EXERCISE BRIEF: Nothing in the entries may be altered; copy them all exactly.

DATASET ENTRIES:
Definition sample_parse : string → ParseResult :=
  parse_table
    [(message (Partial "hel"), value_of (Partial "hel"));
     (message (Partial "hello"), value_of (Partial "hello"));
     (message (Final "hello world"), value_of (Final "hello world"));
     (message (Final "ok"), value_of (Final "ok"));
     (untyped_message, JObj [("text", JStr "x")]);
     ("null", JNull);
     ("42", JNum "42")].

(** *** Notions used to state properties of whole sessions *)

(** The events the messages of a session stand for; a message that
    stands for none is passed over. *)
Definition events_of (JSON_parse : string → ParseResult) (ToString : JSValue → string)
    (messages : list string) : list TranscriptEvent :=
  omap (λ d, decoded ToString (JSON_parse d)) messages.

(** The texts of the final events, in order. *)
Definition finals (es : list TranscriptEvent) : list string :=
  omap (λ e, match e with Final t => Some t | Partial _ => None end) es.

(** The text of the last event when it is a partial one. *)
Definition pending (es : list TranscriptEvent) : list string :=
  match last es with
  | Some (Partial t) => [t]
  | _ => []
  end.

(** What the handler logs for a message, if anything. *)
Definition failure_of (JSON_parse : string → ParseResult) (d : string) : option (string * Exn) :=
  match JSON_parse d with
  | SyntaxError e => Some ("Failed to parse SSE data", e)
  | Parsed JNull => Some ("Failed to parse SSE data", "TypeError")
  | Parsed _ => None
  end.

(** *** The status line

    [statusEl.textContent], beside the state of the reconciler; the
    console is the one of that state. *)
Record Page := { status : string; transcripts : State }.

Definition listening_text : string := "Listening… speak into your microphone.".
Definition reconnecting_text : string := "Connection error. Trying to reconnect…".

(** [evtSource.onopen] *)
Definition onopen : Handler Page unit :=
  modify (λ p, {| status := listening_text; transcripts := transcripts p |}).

RESPONSE TO THE TASK:
Definition sample_parse : string → ParseResult :=
  parse_table
    [(message (Partial "hel"), value_of (Partial "hel"));
     (message (Partial "hello"), value_of (Partial "hello"));
     (message (Final "hello world"), value_of (Final "hello world"));
     (message (Final "ok"), value_of (Final "ok"));
     (untyped_message, JObj [("text", JStr "x")]);
     ("null", JNull);
     ("42", JNum "42")].

(** *** Notions used to state properties of whole sessions *)

(** The events the messages of a session stand for; a message that
    stands for none is passed over. *)
Definition events_of (JSON_parse : string → ParseResult) (ToString : JSValue → string)
    (messages : list string) : list TranscriptEvent :=
  omap (λ d, decoded ToString (JSON_parse d)) messages.

(** The texts of the final events, in order. *)
Definition finals (es : list TranscriptEvent) : list string :=
  omap (λ e, match e with Final t => Some t | Partial _ => None end) es.

(** The text of the last event when it is a partial one. *)
Definition pending (es : list TranscriptEvent) : list string :=
  match last es with
  | Some (Partial t) => [t]
  | _ => []
  end.

(** What the handler logs for a message, if anything. *)
Definition failure_of (JSON_parse : string → ParseResult) (d : string) : option (string * Exn) :=
  match JSON_parse d with
  | SyntaxError e => Some ("Failed to parse SSE data", e)
  | Parsed JNull => Some ("Failed to parse SSE data", "TypeError")
  | Parsed _ => None
  end.

(** *** The status line

    [statusEl.textContent], beside the state of the reconciler; the
    console is the one of that state. *)
Record Page := { status : string; transcripts : State }.

Definition listening_text : string := "Listening… speak into your microphone.".
Definition reconnecting_text : string := "Connection error. Trying to reconnect…".

(** [evtSource.onopen] *)
Definition onopen : Handler Page unit :=
  modify (λ p, {| status := listening_text; transcripts := transcripts p |}).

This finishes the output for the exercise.